Repeat word for word, please, only the lines of the material from the one containing "match todo with" through its final line, both ends included.
——
(** ** What the specification asks of a run *)

(** Whether the conversion of an item gives a blob, and whether it throws. *)
Definition converted (fuel : nat) (w : World) (config : ProcessingConfig)
  (f : UploadedFile) : bool :=
  match snd (processImage fuel w f config) with
  | Returned _ => true
  | _ => false
  end.

Definition rejected (fuel : nat) (w : World) (config : ProcessingConfig)
  (f : UploadedFile) : bool :=
  match snd (processImage fuel w f config) with
  | Thrown => true
  | _ => false
  end.

Definition ends (fuel : nat) (w : World) (config : ProcessingConfig)
  (f : UploadedFile) : Prop :=
  snd (processImage fuel w f config) <> Diverged.

(** An item once the run is done with it. *)
Definition settle (fuel : nat) (w : World) (config : ProcessingConfig)
  (f : UploadedFile) : UploadedFile :=
  match snd (processImage fuel w f config) with
  | Returned blob => withSuccess blob (withStatus Status.processing f)
  | Thrown => withError "Conversion failed" (withStatus Status.processing f)
  | Diverged => withStatus Status.processing f
  end.

(** The queue as the run shows it, item after item: the items done so far
    settled, then the next one first in [processing], then settled too. *)
Fixpoint snapshotsFrom (settle : UploadedFile -> UploadedFile)
  (done todo : list UploadedFile) : list (list UploadedFile) :=
  match todo with
  | [] => []
  | f :: rest =>
      (done ++ withStatus Status.processing f :: rest)%list
        :: (done ++ settle f :: rest)%list
        :: snapshotsFrom settle (done ++ [settle f])%list rest
  end.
——
**Exercise result:**
  match todo with
  | [] => []
  | f :: rest =>
      (done ++ withStatus Status.processing f :: rest)%list
        :: (done ++ settle f :: rest)%list
        :: snapshotsFrom settle (done ++ [settle f])%list rest
  end.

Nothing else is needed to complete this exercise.